**Your objective**
Only lines with the word "Prop" belong in the answer; copy them from the records below.

**Exercise inputs**
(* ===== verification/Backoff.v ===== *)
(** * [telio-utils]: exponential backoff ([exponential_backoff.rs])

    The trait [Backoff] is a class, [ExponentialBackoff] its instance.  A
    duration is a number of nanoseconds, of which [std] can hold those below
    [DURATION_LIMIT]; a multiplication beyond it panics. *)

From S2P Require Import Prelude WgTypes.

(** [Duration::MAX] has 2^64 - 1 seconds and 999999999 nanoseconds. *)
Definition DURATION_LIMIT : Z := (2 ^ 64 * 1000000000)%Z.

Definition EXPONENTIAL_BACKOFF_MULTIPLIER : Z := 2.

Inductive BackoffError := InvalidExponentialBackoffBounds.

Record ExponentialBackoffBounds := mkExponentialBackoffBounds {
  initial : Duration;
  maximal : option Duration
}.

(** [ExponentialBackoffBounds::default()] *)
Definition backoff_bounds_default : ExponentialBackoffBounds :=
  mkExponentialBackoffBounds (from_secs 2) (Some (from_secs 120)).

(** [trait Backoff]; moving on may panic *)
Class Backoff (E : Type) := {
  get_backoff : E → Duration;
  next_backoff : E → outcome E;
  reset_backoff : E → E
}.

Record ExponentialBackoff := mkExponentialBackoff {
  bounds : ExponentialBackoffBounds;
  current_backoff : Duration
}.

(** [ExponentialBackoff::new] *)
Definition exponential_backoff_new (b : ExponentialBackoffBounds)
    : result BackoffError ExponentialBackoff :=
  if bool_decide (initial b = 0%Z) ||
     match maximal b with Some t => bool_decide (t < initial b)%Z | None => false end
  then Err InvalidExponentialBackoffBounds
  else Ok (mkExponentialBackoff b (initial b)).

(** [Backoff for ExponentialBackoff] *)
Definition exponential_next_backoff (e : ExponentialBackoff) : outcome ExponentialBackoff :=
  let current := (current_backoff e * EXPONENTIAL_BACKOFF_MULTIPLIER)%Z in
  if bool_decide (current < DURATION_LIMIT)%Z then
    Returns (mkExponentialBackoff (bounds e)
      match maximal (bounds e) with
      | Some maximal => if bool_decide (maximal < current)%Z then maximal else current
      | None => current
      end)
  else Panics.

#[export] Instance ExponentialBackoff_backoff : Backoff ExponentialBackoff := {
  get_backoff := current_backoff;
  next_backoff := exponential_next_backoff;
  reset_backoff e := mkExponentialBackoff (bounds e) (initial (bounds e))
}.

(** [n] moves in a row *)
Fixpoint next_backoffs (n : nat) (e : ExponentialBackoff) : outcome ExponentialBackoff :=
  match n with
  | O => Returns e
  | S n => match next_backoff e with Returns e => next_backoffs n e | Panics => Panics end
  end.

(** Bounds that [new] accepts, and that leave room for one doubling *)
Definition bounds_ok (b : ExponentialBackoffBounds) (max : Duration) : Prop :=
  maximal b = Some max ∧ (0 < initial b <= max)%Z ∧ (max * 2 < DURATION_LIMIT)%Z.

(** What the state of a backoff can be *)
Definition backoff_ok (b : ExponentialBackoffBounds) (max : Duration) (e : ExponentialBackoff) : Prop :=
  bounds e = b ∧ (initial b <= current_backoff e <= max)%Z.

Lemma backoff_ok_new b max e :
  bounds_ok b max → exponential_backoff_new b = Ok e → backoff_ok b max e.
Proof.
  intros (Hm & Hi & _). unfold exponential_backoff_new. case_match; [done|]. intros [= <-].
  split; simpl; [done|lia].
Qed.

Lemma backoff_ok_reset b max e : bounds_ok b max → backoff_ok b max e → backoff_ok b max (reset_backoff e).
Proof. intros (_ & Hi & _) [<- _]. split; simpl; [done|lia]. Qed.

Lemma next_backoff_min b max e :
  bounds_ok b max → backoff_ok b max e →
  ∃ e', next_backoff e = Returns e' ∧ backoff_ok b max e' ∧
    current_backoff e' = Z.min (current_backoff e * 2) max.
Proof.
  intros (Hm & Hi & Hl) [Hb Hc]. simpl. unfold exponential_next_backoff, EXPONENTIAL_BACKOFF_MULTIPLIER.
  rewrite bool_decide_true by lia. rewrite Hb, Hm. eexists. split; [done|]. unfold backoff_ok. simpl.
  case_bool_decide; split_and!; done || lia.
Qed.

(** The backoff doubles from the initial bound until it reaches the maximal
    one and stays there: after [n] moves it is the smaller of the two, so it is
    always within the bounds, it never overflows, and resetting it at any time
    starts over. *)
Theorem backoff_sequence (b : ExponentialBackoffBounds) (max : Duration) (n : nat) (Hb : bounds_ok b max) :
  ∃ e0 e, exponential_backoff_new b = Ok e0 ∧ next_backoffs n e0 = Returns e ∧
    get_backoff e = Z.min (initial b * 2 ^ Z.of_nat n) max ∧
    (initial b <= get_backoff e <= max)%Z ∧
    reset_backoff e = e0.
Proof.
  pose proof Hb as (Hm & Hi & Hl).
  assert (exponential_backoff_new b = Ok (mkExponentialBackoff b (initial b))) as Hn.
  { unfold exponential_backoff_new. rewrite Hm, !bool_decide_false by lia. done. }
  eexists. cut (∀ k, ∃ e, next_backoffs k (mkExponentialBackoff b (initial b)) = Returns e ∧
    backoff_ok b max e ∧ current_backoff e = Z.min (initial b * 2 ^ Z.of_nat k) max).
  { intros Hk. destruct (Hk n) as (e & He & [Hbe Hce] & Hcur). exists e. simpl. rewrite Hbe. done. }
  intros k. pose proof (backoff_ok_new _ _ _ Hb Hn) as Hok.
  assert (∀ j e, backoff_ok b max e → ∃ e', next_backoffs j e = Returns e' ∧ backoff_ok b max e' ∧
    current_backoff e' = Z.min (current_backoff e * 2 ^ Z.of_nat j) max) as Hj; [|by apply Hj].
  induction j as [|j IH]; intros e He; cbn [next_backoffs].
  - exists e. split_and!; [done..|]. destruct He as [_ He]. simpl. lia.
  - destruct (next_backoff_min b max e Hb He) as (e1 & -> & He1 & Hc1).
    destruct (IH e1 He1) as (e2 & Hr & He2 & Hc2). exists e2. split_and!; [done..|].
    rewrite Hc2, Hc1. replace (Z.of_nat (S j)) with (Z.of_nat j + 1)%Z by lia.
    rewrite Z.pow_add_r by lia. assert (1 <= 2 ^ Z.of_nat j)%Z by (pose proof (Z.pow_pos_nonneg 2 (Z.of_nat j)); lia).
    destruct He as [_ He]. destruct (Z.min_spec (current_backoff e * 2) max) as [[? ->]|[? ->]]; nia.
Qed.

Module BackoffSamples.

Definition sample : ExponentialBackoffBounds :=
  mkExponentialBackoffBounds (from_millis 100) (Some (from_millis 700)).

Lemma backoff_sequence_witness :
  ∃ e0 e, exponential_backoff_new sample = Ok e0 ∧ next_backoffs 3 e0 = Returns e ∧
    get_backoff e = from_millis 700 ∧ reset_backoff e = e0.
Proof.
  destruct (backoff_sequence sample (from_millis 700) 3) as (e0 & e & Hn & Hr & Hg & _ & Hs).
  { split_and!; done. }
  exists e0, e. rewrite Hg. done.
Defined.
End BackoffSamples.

**Final answer**
Definition bounds_ok (b : ExponentialBackoffBounds) (max : Duration) : Prop :=
Definition backoff_ok (b : ExponentialBackoffBounds) (max : Duration) (e : ExponentialBackoff) : Prop :=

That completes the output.